[Open Letter] The Peace Process on the Korean Peninsula should proceed without interruption
- 2019.06.27 (13:27:56)
Open Letter to President Donald J. Trump
The Peace Process on the Korean Peninsula should proceed without interruption
27 June 2019
Dear President Donald J. Trump
May this letter find you at peace.
We are 27 Civil society organizations in the ROK that strive to achieve peace on the Korean Peninsula. We are concerned with the deadlock between the DPRK and the U.S. that has been ongoing since the 2nd summit between the two countries’ leaders ended without result. We are nonetheless thankful that the two leaders still harbor a strong desire to hold a third summit and to solve the problem through dialogue. In the strong hopes that Washington and Pyongyang would resume their peace-building process, which began with the rare and historic first-ever summit, we would like to urge President Trump to take note of the following, please.
The agreement reached at Singapore must be implemented
Recall that, at the first historic the DPRK-the U.S. Summit held in Singapore on June 12 last year, you and Chairman Kim Jong Un agreed (1) to establish new U.S.–DPRK relations (2) to build a lasting and stable peace regime on the Korean Peninsula, and (3) to work toward complete denuclearization of the Korean Peninsula. You, President Trump, committed to provide security guarantees to the DPRK, and Chairman Kim reaffirmed his firm and unwavering commitment to complete denuclearization of the Korean Peninsula. These promises led the rest of us spectators worldwide to build our hopes up for a major transition to take place in the state of affairs on the Korean Peninsula toward peace. Yet there has not been progress in the relationship between the two countries. With all the dialogue and negotiations ground to a halt, there is only a growing talk on “denuclearization first.”

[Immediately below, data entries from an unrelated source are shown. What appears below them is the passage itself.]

Definition build_offer (self : DeviceNode) (room_id : RoomId) : SyncOffer :=
  let have := set_iter (room_event_ids self room_id) in
  {| so_from_device := device_id self;
     so_room_id := room_id;
     so_tips := DeviceNode_tips self room_id;
     so_have := have |}.

Definition respond_to_offer (self : DeviceNode) (offer : SyncOffer) : SyncResponse :=
  let peer_have : gset EventId := list_to_set (so_have offer) in
  {| sr_room_id := so_room_id offer;
     sr_missing := missing_for_peer self (so_room_id offer) peer_have |}.

Fixpoint commit_all (self : DeviceNode) (l : list SignedEvent) (n : N) :
    result SyncError N * DeviceNode :=
  match l with
  | [] => (Ok n, self)
  | ev :: l =>
    match commit_remote self ev with
    | (Err e, self) => (Err e, self)
    | (Ok b, self) => commit_all self l (if b then n + 1 else n)%N
    end
  end.

Definition apply_sync_response (self : DeviceNode) (resp : SyncResponse) :
    result SyncError N * DeviceNode :=
  commit_all self (sr_missing resp) 0.

Definition converge_with (a b : DeviceNode) (room_id : RoomId) :
    result SyncError unit * (DeviceNode * DeviceNode) :=
  let offer_a := build_offer a room_id in
  let offer_b := build_offer b room_id in
  let resp_for_a := respond_to_offer b offer_a in
  let resp_for_b := respond_to_offer a offer_b in
  match apply_sync_response a resp_for_a with
  | (Err e, a) => (Err e, (a, b))
  | (Ok _, a) =>
    match apply_sync_response b resp_for_b with
    | (Err e, b) => (Err e, (a, b))
    | (Ok _, b) => (Ok tt, (a, b))
    end
  end.

Definition tip_set (self : DeviceNode) (room_id : RoomId) : gset EventId :=
  list_to_set (DeviceNode_tips self room_id).

Definition room_ids (self : DeviceNode) : list RoomId := mkRoomId <$> map_keys (dags self).

(** [None] is the panic of the [assert_eq!]. *)
Definition seed_create (self : DeviceNode) (ev : SignedEvent) :
    option (result SyncError unit * DeviceNode) :=
  if decide (se_kind ev = CreateRoom) then
    Some (match commit_local self ev with
          | (Err e, self) => (Err e, self)
          | (Ok _, self) => (Ok tt, self)
          end)
  else None.

Definition list_messages (self : DeviceNode) (room_id : RoomId) : list SignedEvent :=
  sort_by event_order
    (filter (λ e, se_room_id e = room_id ∧ se_kind e = Message) (map_values (events self))).

Definition list_events (self : DeviceNode) (room_id : RoomId) : list SignedEvent :=
  sort_by event_order (room_values self room_id).

(** [b ^ pad] *)
Definition byte_xor (a b : byte) : byte := byte_of_N (N.lxor (Byte.to_N a) (Byte.to_N b)).

Definition seal_for_relay_xor (ev : SignedEvent) (pad : byte) : result SyncError (list byte) :=
  let raw := to_vec ev in Ok ((λ b, byte_xor b pad) <$> raw).

(** [serde_json::from_slice(&raw).map_err(..)?; verify_event(&ev)?; Ok(ev)], the
    tail of the [open_from_relay] family. *)
Definition decode_event (raw : list byte) : result SyncError SignedEvent :=
  let? ev := ok_or (from_slice raw) SyncDecode in
  let? _ := map_err SyncEvent (verify_event ev) in
  Ok ev.

Definition open_from_relay_xor (ciphertext : list byte) (pad : byte) : result SyncError SignedEvent :=
  let raw := (λ b, byte_xor b pad) <$> ciphertext in decode_event raw.

(** ** The drain loop *)

Lemma has_event_true n id : has_event n id = true ↔ is_Some (events n !! id).
Proof. apply bool_decide_eq_true. Qed.
Lemma has_event_false n id : has_event n id = false ↔ events n !! id = None.
Proof. unfold has_event. rewrite bool_decide_eq_false, eq_None_not_Some. done. Qed.

Lemma parents_present_true n ev :
  parents_present n ev = true ↔ ∀ p, p ∈ se_parents ev → is_Some (events n !! p).
Proof.
  unfold parents_present. rewrite forallb_forall. setoid_rewrite has_event_true.
  by setoid_rewrite list_elem_of_In.
Qed.

Lemma parents_present_false n ev :
  parents_present n ev = false ↔ ∃ p, p ∈ se_parents ev ∧ events n !! p = None.
Proof.
  unfold parents_present. induction (se_parents ev) as [|p ps IH]; cbn.
  - split; [done|]. by intros (p & []%not_elem_of_nil & _).
  - destruct (has_event n p) eqn:Hp; cbn.
    + apply has_event_true in Hp as [e He]. rewrite IH. split; [set_solver|].
      intros (q & [->|Hq]%elem_of_cons & ?); [congruence|eauto].
    + apply has_event_false in Hp. split; [intros _; exists p; set_solver|done].
Qed.

(** A node without a store and with an empty inbox takes an event that is new and whose
    parents it has in its room. *)
Lemma ingest_ready n ev o : durable n = None → inbox n = [] → verified ev →
  events n !! se_id ev = None → (∀ p, p ∈ se_parents ev → is_Some (events n !! p)) →
  room_ok (dag_entry n (se_room_id ev)) ev → dag_events (dag_entry n (se_room_id ev)) = events n →
  ∃ n', ingest_event n ev o = (Ok true, n') ∧ durable n' = None ∧ inbox n' = [] ∧
    events n' = <[se_id ev := ev]> (events n) ∧
    dags n' = <[RoomId_0 (se_room_id ev) := insert_event (adopt (dag_entry n (se_room_id ev)) ev) ev]> (dags n).
Proof.
  intros Hd Hi Hv Hn Hp Hr He.
  unfold ingest_event, has_event. rewrite bool_decide_eq_false_2 by (rewrite Hn; by intros [? ?]).
  assert (parents_present n ev = true) as -> by by apply parents_present_true. cbn [negb].
  unfold accept. rewrite ingest_new_Ok; [|done|done|by rewrite He|by intros p; rewrite He; auto].
  unfold persist. cbn [durable set_events set_dags]. rewrite Hd.
  destruct o; unfold drain_inbox; cbn [inbox set_outbox set_events set_dags]; rewrite Hi; cbn [length drain_loop];
    cbn [inbox set_outbox set_events set_dags]; rewrite Hi; cbn [drain_pass];
    (eexists; split; [done|by cbn]).
Qed.

(** A pass never grows the inbox, and shrinks it when it makes progress. *)
Lemma drain_pass_length pending : ∀ n rest pr pr' n',
  drain_pass n pending rest pr = (Ok pr', n') →
  length (inbox n') + (if pr' then if pr then 0 else 1 else 0) ≤ length rest + length pending.
Proof.
  induction pending as [|ev l IH]; intros n rest pr pr' n' H; cbn in H.
  - injection H as <- <-; cbn. destruct pr; lia.
  - destruct (has_event n (se_id ev)).
    { apply IH in H. cbn. destruct pr', pr; lia. }
    destruct (parents_present n ev); cbn in H.
    + destruct (accept n ev) as [[b|] n1]; [|done]. apply IH in H. cbn.
      destruct pr', pr, b; cbn in *; lia.
    + apply IH in H. rewrite length_app in H. cbn in *. destruct pr', pr; lia.
Qed.
(* ===== verification/Noise.v ===== *)
(** * Noise streams ([crates/td-net/src/noise.rs])

    A TCP connection after a Noise XX handshake: transport messages of at most
    65535 bytes behind a 16-bit length, a byte stream chunked into them, and
    length-prefixed JSON above it.  The state machines of [snow] are parameters. *)

From S2P Require Import Prelude Text Crypto Event Net.

(** ** [snow] *)

(** A write or a read takes the size of the caller's buffer and returns the bytes put
    into it; the state of a handshake holds the keys it draws. *)
Class Snow : Type := {
  snow_error : Type;
  HandshakeState : Type;
  TransportState : Type;
  (** [Builder::local_private_key(..).build_initiator()] or [build_responder()] *)
  snow_build : bool → list byte → result snow_error HandshakeState;
  hs_write_message : HandshakeState → list byte → N → result snow_error (list byte) * HandshakeState;
  hs_read_message : HandshakeState → list byte → N → result snow_error (list byte) * HandshakeState;
  into_transport_mode : HandshakeState → result snow_error TransportState;
  write_message : TransportState → list byte → N → result snow_error (list byte) * TransportState;
  read_message : TransportState → list byte → N → result snow_error (list byte) * TransportState;
}.

Definition MAX_NOISE_MSG : N := 65535.
Definition TAG_LEN : N := 16.

Abbreviation len l := (N.of_nat (length l)).

(** What [snow] documents of two parties that follow the pattern.  [paired k i r]: an
    initiator and a responder after [k] messages of XX; [in_step n a b]: [b] decrypts
    the next [n] messages of [a]; a nonce has 64 bits, its last value is reserved. *)
Class SnowLaws `{!Snow} : Type := {
  paired : nat → HandshakeState → HandshakeState → Prop;
  in_step : N → TransportState → TransportState → Prop;
  paired_build ki kr i r : snow_build true ki = Ok i → snow_build false kr = Ok r → paired 0 i r;
  paired_first i r : paired 0 i r → ∃ m i' r', hs_write_message i [] MAX_NOISE_MSG = (Ok m, i') ∧
    (len m ≤ MAX_NOISE_MSG)%N ∧ hs_read_message r m MAX_NOISE_MSG = (Ok [], r') ∧ paired 1 i' r';
  paired_second i r : paired 1 i r → ∃ m i' r', hs_write_message r [] MAX_NOISE_MSG = (Ok m, r') ∧
    (len m ≤ MAX_NOISE_MSG)%N ∧ hs_read_message i m MAX_NOISE_MSG = (Ok [], i') ∧ paired 2 i' r';
  paired_third i r : paired 2 i r → ∃ m i' r', hs_write_message i [] MAX_NOISE_MSG = (Ok m, i') ∧
    (len m ≤ MAX_NOISE_MSG)%N ∧ hs_read_message r m MAX_NOISE_MSG = (Ok [], r') ∧ paired 3 i' r';
  paired_done i r : paired 3 i r → ∃ a b, into_transport_mode i = Ok a ∧ into_transport_mode r = Ok b ∧
    in_step (2 ^ 64 - 1) a b ∧ in_step (2 ^ 64 - 1) b a;
  in_step_write n a b p cap : in_step (N.succ n) a b →
    (len p + TAG_LEN ≤ MAX_NOISE_MSG)%N → (len p + TAG_LEN ≤ cap)%N →
    ∃ c a' b', write_message a p cap = (Ok c, a') ∧ len c = (len p + TAG_LEN)%N ∧
      (∀ cap', (len c ≤ cap')%N → read_message b c cap' = (Ok p, b')) ∧ in_step n a' b';
  in_step_pred n a b : in_step (N.succ n) a b → in_step n a b;
  (** the two directions have keys and nonces of their own *)
  write_keeps_reading n a p cap b : in_step n b a → in_step n b (write_message a p cap).2;
}.

Section noise.
Context {SW : Snow}.

(** An error before it becomes text. *)
Inductive SnowFault : Type := FromSnow (e : snow_error) | FromSerde.
Inductive NoiseError : Type :=
| NoiseSnow (e : SnowFault)
| NoiseIo (e : io_error)
| Incomplete
| NoiseTooLarge
| NoiseClosed.

Definition map_snow {A} (r : result snow_error A) : result NoiseError A :=
  map_err (λ e, NoiseSnow (FromSnow e)) r.

(** ** Records of the handshake and of the transport *)

(** [tcp.write_u16(len).await?; tcp.write_all(data).await?; tcp.flush().await?] *)
Definition write_u16_body (w : Writer) (n : N) (data : list byte) : result io_error unit * Writer :=
  match Net.write_all w (be_bytes 2 n) with
  | (Err e, w) => (Err e, w)
  | (Ok _, w) =>
    match Net.write_all w data with
    | (Err e, w) => (Err e, w)
    | (Ok _, w) => flush w
    end
  end.

(** [AsyncReadExt::read_u16], big endian *)
Definition read_u16 (r : Reader) : result io_error N * Reader :=
  let '(x, r) := Net.read_exact r 2 in (from_be_bytes <$> x, r).

Definition write_raw (tcp : TcpStream) (data : list byte) : result NoiseError unit * TcpStream :=
  let n := wrap 16 (len data) in
  let '(r, w) := write_u16_body (ts_write tcp) n data in
  (map_err NoiseIo r, mkTcpStream (ts_read tcp) w).

Definition read_raw (tcp : TcpStream) : result NoiseError (list byte) * TcpStream :=
  match read_u16 (ts_read tcp) with
  | (Err e, r) => (Err (NoiseIo e), mkTcpStream r (ts_write tcp))
  | (Ok n, r) =>
    if (MAX_NOISE_MSG <? n)%N then (Err NoiseTooLarge, mkTcpStream r (ts_write tcp))
    else
      let '(x, r) := Net.read_exact r (N.to_nat n) in
      (map_err NoiseIo x, mkTcpStream r (ts_write tcp))
  end.

(** One message out, one message in. *)
Definition hs_send (state : HandshakeState) (tcp : TcpStream) : result NoiseError HandshakeState * TcpStream :=
  match hs_write_message state [] MAX_NOISE_MSG with
  | (Err e, _) => (map_snow (Err e), tcp)
  | (Ok m, state) =>
    let '(r, tcp) := write_raw tcp m in ((λ _, state) <$> r, tcp)
  end.

Definition hs_receive (state : HandshakeState) (tcp : TcpStream) :
    result NoiseError HandshakeState * TcpStream :=
  match read_raw tcp with
  | (Err e, tcp) => (Err e, tcp)
  | (Ok msg, tcp) =>
    match hs_read_message state msg MAX_NOISE_MSG with
    | (Err e, _) => (map_snow (Err e), tcp)
    | (Ok _, state) => (Ok state, tcp)
    end
  end.

Definition run_xx_handshake (tcp : TcpStream) (state : HandshakeState) (initiator : bool) :
    result NoiseError TransportState * TcpStream :=
  let '(s1, s2, s3) :=
    if initiator then (hs_send, hs_receive, hs_send) else (hs_receive, hs_send, hs_receive) in
  match s1 state tcp with
  | (Err e, tcp) => (Err e, tcp)
  | (Ok state, tcp) =>
    match s2 state tcp with
    | (Err e, tcp) => (Err e, tcp)
    | (Ok state, tcp) =>
      match s3 state tcp with
      | (Err e, tcp) => (Err e, tcp)
      | (Ok state, tcp) => (map_snow (into_transport_mode state), tcp)
      end
    end
  end.

(** ** [NoiseTcpStream] *)

Record NoiseTcpStream : Type := mkNoiseTcpStream {
  nt_tcp : TcpStream;
  nt_transport : TransportState;
  nt_read_buf : list byte;
  nt_read_pos : nat;
}.

(** [key] is the outcome of [generate_keypair]. *)
Definition handshake (initiator : bool) (tcp : TcpStream) (key : result snow_error (list byte)) :
    result NoiseError NoiseTcpStream * TcpStream :=
  match (let? private := map_snow key in map_snow (snow_build initiator private)) with
  | Err e => (Err e, tcp)
  | Ok state =>
    let '(r, tcp) := run_xx_handshake tcp state initiator in
    ((λ transport, mkNoiseTcpStream tcp transport [] 0) <$> r, tcp)
  end.
Definition handshake_initiator := handshake true.
Definition handshake_responder := handshake false.

Definition write_msg (s : NoiseTcpStream) (payload : list byte) :
    result NoiseError unit * NoiseTcpStream :=
  if (MAX_NOISE_MSG <? len payload + TAG_LEN)%N then (Err NoiseTooLarge, s) else
  match write_message (nt_transport s) payload (len payload + TAG_LEN) with
  | (Err e, t) =>
    (map_snow (Err e), mkNoiseTcpStream (nt_tcp s) t (nt_read_buf s) (nt_read_pos s))
  | (Ok buf, t) =>
    let '(r, tcp) := write_raw (nt_tcp s) buf in
    (r, mkNoiseTcpStream tcp t (nt_read_buf s) (nt_read_pos s))
  end.

Definition read_msg (s : NoiseTcpStream) : result NoiseError (list byte) * NoiseTcpStream :=
  let with_read r := mkNoiseTcpStream (mkTcpStream r (ts_write (nt_tcp s))) (nt_transport s)
    (nt_read_buf s) (nt_read_pos s) in
  match read_u16 (ts_read (nt_tcp s)) with
  | (Err UnexpectedEof, r) => (Err NoiseClosed, with_read r)
  | (Err e, r) => (Err (NoiseIo e), with_read r)
  | (Ok n, r) =>
    if (MAX_NOISE_MSG <? n)%N then (Err NoiseTooLarge, with_read r) else
    match Net.read_exact r (N.to_nat n) with
    | (Err e, r) => (Err (NoiseIo e), with_read r)
    | (Ok enc, r) =>
      let '(x, t) := read_message (nt_transport s) enc n in
      (map_snow x, mkNoiseTcpStream (mkTcpStream r (ts_write (nt_tcp s))) t
        (nt_read_buf s) (nt_read_pos s))
    end
  end.

Definition max_plain : N := MAX_NOISE_MSG - TAG_LEN - 4.

(** [while off < data.len() { .. }] *)
Fixpoint write_chunks (fuel : nat) (s : NoiseTcpStream) (data : list byte) (off : N) :
    result NoiseError unit * NoiseTcpStream :=
  match fuel with
  | O => (Ok tt, s)
  | S fuel =>
    if (off <? len data)%N then
      let end_ := N.min (off + max_plain) (len data) in
      match write_msg s (take (N.to_nat (end_ - off)) (drop (N.to_nat off) data)) with
      | (Err e, s) => (Err e, s)
      | (Ok _, s) => write_chunks fuel s data end_
      end
    else (Ok tt, s)
  end.

Definition write_all (s : NoiseTcpStream) (data : list byte) : result NoiseError unit * NoiseTcpStream :=
  write_chunks (length data) s data 0.

(** [while filled < buf.len() { .. }]; [out] is [buf[..filled]], [n] is [buf.len()]. *)
Fixpoint fill (fuel : nat) (s : NoiseTcpStream) (n : nat) (out : list byte) :
    result NoiseError (list byte) * NoiseTcpStream :=
  match fuel with
  | O => (Ok out, s)
  | S fuel =>
    if length out <? n then
      if nt_read_pos s <? length (nt_read_buf s) then
        let k := Nat.min (length (nt_read_buf s) - nt_read_pos s) (n - length out) in
        fill fuel (mkNoiseTcpStream (nt_tcp s) (nt_transport s) (nt_read_buf s) (nt_read_pos s + k)) n
          (out ++ take k (drop (nt_read_pos s) (nt_read_buf s)))
      else
        match read_msg s with
        | (Err e, s) => (Err e, s)
        | (Ok msg, s) =>
          let s := mkNoiseTcpStream (nt_tcp s) (nt_transport s) msg 0 in
          match msg with
          | [] => (Err NoiseClosed, s)
          | _ :: _ => fill fuel s n out
          end
        end
    else (Ok out, s)
  end.

(** A pass that reads a message is followed by one that takes a byte of it. *)
Definition read_exact (s : NoiseTcpStream) (n : nat) : result NoiseError (list byte) * NoiseTcpStream :=
  fill (2 * n) s n [].

(** ** JSON frames *)

Definition NOISE_FRAME : N := 16 * 1024 * 1024.

(** No bound on the body here. *)
Definition noise_write_json `{Encode T} (s : NoiseTcpStream) (v : T) :
    result NoiseError unit * NoiseTcpStream :=
  let body := to_vec v in
  let frame := be_bytes 4 (wrap 32 (len body)) ++ body in
  write_all s frame.

Definition noise_read_json `{Decode T} (s : NoiseTcpStream) : result NoiseError T * NoiseTcpStream :=
  match read_exact s 4 with
  | (Err e, s) => (Err e, s)
  | (Ok len_buf, s) =>
    let n := from_be_bytes len_buf in
    if (NOISE_FRAME <? n)%N then (Err NoiseTooLarge, s) else
    match read_exact s (N.to_nat n) with
    | (Err e, s) => (Err e, s)
    | (Ok body, s) => (ok_or (from_slice body) (NoiseSnow FromSerde), s)
    end
  end.

Definition noise_write_event `{Encode SignedEvent} (s : NoiseTcpStream) (ev : SignedEvent) :=
  noise_write_json s ev.
Definition noise_read_event `{Decode SignedEvent} (s : NoiseTcpStream) :
    result NoiseError SignedEvent * NoiseTcpStream := noise_read_json s.

(** ** Loops and their fuel *)

(** The passes [fill] has left at most. *)
Definition fill_measure (s : NoiseTcpStream) (n : nat) (out : list byte) : nat :=
  2 * (n - length out) - (if nt_read_pos s <? length (nt_read_buf s) then 1 else 0).

Lemma fill_S fuel s n out : fill (S fuel) s n out =
  if length out <? n then
    if nt_read_pos s <? length (nt_read_buf s) then
      let k := Nat.min (length (nt_read_buf s) - nt_read_pos s) (n - length out) in
      fill fuel (mkNoiseTcpStream (nt_tcp s) (nt_transport s) (nt_read_buf s) (nt_read_pos s + k)) n
        (out ++ take k (drop (nt_read_pos s) (nt_read_buf s)))
    else
      match read_msg s with
      | (Err e, s) => (Err e, s)
      | (Ok msg, s) =>
        let s := mkNoiseTcpStream (nt_tcp s) (nt_transport s) msg 0 in
        match msg with [] => (Err NoiseClosed, s) | _ :: _ => fill fuel s n out end
      end
  else (Ok out, s).
Proof. done. Qed.

Lemma ltb_cons (b : byte) l : (0 <? length (b :: l)) = true.
Proof. done. Qed.

(** The slice a pass copies. *)
Lemma fill_slice (s : NoiseTcpStream) n (out : list byte) :
  length out < n → nt_read_pos s < length (nt_read_buf s) →
  let k := Nat.min (length (nt_read_buf s) - nt_read_pos s) (n - length out) in
  0 < k ∧ length (out ++ take k (drop (nt_read_pos s) (nt_read_buf s))) = length out + k.
Proof.
  intros Ho Hp k. subst k. split; [lia|]. rewrite length_app, length_take, length_drop. lia.
Qed.

(** More fuel than the passes left changes nothing: [read_exact] is the loop. *)
Lemma fill_fuel fuel : ∀ s n out, fill_measure s n out ≤ fuel →
  fill (S fuel) s n out = fill fuel s n out.
Proof.
  induction fuel as [|fuel IH]; intros s n out Hm; rewrite fill_S; unfold fill_measure in Hm.
  - destruct (Nat.ltb_spec (length out) n); [|done].
    destruct (nt_read_pos s <? _); lia.
  - rewrite (fill_S fuel s n out).
    destruct (Nat.ltb_spec (length out) n) as [Ho|]; cbv iota; [|done].
    destruct (Nat.ltb_spec (nt_read_pos s) (length (nt_read_buf s))) as [Hp|Hp]; cbv iota zeta.
    + destruct (fill_slice s n out Ho Hp) as [Hk Hl]. apply IH. unfold fill_measure. rewrite Hl.
      destruct (_ <? _); lia.
    + destruct (read_msg s) as [[[|b msg]|e] s']; try done. apply IH. unfold fill_measure.
      cbn [nt_read_pos nt_read_buf]. rewrite ltb_cons. lia.
Qed.
(* ===== verification/E2ee.v ===== *)
(** * End-to-end encryption state ([crates/td-crypto/src/e2ee.rs])

    A device's Olm account, its Olm sessions with other devices and its Megolm
    sessions.  The [vodozemac] crate is a parameter: its types and operations are
    the fields of [Vodozemac], what its documentation promises of Megolm sessions
    and pickles is [VodozemacLaws].  A random draw is an argument of type
    [Seed]. *)

From S2P Require Import Prelude Text Crypto Event.

(** ** The [vodozemac] crate *)

Class VodozemacTypes : Type := {
  Seed : Type;
  Account : Type;
  Curve25519PublicKey : Type;
  OlmSession : Type;
  PreKeyMessage : Type;
  NormalMessage : Type;
  GroupSession : Type;
  InboundGroupSession : Type;
  SessionKey : Type;
  MegolmMessage : Type;
}.

Inductive OlmMessage `{VodozemacTypes} : Type :=
| PreKey (m : PreKeyMessage)
| Normal (m : NormalMessage).

(** Errors are the texts of their [Display]; [pickle] is [pickle().encrypt(key)]
    and [unpickle] is [from_encrypted] followed by [from_pickle]. *)
Class Vodozemac : Type := {
  voz_types :: VodozemacTypes;
  account_new : Seed → Account;
  generate_one_time_keys : Account → nat → Seed → Account;
  (** the unpublished keys, in the order of the map *)
  one_time_keys : Account → list Curve25519PublicKey;
  mark_keys_as_published : Account → Account;
  curve25519_key : Account → Curve25519PublicKey;
  curve_to_base64 : Curve25519PublicKey → list byte;
  curve_from_base64 : list byte → option Curve25519PublicKey;
  create_outbound_session : Account → Curve25519PublicKey → Curve25519PublicKey → Seed →
    result (list byte) OlmSession;
  create_inbound_session : Account → Curve25519PublicKey → PreKeyMessage →
    result (list byte) (OlmSession * list byte) * Account;
  session_encrypt : OlmSession → list byte → Seed → result (list byte) OlmMessage * OlmSession;
  session_decrypt : OlmSession → OlmMessage → result (list byte) (list byte) * OlmSession;
  olm_message_to_json : OlmMessage → result (list byte) (list byte);
  olm_message_from_json : list byte → result (list byte) OlmMessage;
  group_new : Seed → GroupSession;
  group_id : GroupSession → list byte;
  group_index : GroupSession → N;
  group_key : GroupSession → SessionKey;
  group_encrypt : GroupSession → list byte → MegolmMessage * GroupSession;
  session_key_to_base64 : SessionKey → list byte;
  session_key_from_base64 : list byte → result (list byte) SessionKey;
  inbound_new : SessionKey → InboundGroupSession;
  inbound_id : InboundGroupSession → list byte;
  inbound_decrypt : InboundGroupSession → MegolmMessage →
    result (list byte) (list byte) * InboundGroupSession;
  megolm_to_base64 : MegolmMessage → list byte;
  megolm_from_base64 : list byte → result (list byte) MegolmMessage;
  account_pickle : Account → bytes32 → list byte;
  account_unpickle : list byte → bytes32 → result (list byte) Account;
  session_pickle : OlmSession → bytes32 → list byte;
  session_unpickle : list byte → bytes32 → result (list byte) OlmSession;
  group_pickle : GroupSession → bytes32 → list byte;
  group_unpickle : list byte → bytes32 → result (list byte) GroupSession;
  inbound_pickle : InboundGroupSession → bytes32 → list byte;
  inbound_unpickle : list byte → bytes32 → result (list byte) InboundGroupSession;
}.
(** C25: the identity is never half written, and is lost or replaced only as said here.
    What a start returns is what the directory then holds and every later start gives.
    A start that fails changes nothing, and one whose [stat] of the key file is answered
    never replaces a stored key.  After a crash the directory holds what a crash before
    the start could have left, or the new key, whole. *)
Theorem identity_durable (d : Disk) (o : Oracle) (sk : @SigningKey (@env_crypto link_event)) :
  disk_wf d →
  let '(r, d1) := load_or_create_identity sk o d in
  let stored x := view x IDENTITY_FILE in
  let new := DeviceKeypair_generate sk in
  (∀ kp, r = Ok kp → (∃ raw, stored d1 = Some raw ∧ identity_of raw = Ok kp) ∧
     ∀ sk', (load_or_create_identity sk' never d1).1 = Ok kp) ∧
  (is_ok r = false → stored d1 = stored d) ∧
  (is_Some (stored d) → o (S (dk_step d)) = None → stored d1 = stored d) ∧
  ∀ d2, crash d1 d2 → (∃ d0, crash d d0 ∧ stored d2 = stored d0) ∨
    (r = Ok new ∧ stored d2 = Some (array_bytes (to_seed_bytes new)) ∧
     ∀ sk', (load_or_create_identity sk' never d2).1 = Ok new).
Proof.
  intros Hw. pose proof (load_or_create_cases d o sk) as Hc.
  destruct (load_or_create_identity sk o d) as [r d1]. cbv zeta.
  destruct Hc as [[Ho Hr]|(Hstat & u & d0 & -> & Ho & Hdir & Hrep)].
  - pose proof (opened_view d d1 IDENTITY_FILE Hw Ho) as Hv. split_and!; [|done|done|].
    + intros kp Hkp. destruct (Hr kp Hkp) as (raw & Hraw & Hid). split; [eauto|].
      intros sk'. by eapply load_identity_view.
    + intros d2 Hcr. left. destruct (opened_crash d d1 d2 Hw Ho Hcr) as (d0 & Hc0 & Hv0). by exists d0.
  - pose proof (replaced_saved _ _ _ _ _ Hw Ho Hdir Hrep) as [Hv Hcr]. cbn [fst snd] in *.
    pose proof (identity_of_generated sk) as Hid.
    split_and!.
    + intros kp Hkp. destruct u as [[]|e]; [|done]. injection Hkp as <-. split; [eauto|].
      intros sk'. by eapply load_identity_view.
    + by destruct u as [[]|e].
    + intros Hs Hst. destruct Hstat as [Hstat|Hstat]; [|by rewrite Hstat in Hs; destruct Hs].
      rewrite Hst in Hstat. by destruct Hstat.
    + intros d2 Hc2. destruct (Hcr d2 Hc2) as [[Hok Hv2]|(d3 & Hc3 & Hv3)].
      * right. destruct u as [[]|e]; [|done]. split_and!; [done|done|]. intros sk'. by eapply load_identity_view.
      * left. by exists d3.
Qed.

The current situation reminds us of the history of repeated failures of that “denuclearization first” demand to end the nuclear crisis on the Korean Peninsula. Neither will that insistence provide any chances for either side to break through the current deadlock. It is nearly impossible for two countries that have considered each other enemies for nearly seven decades to trust each other completely on the first try. Mutual, phased and simultaneous actions toward meeting each other at least half way are necessary for trust to develop. Once you start building trust in the process, you will be able to agree on larger issues.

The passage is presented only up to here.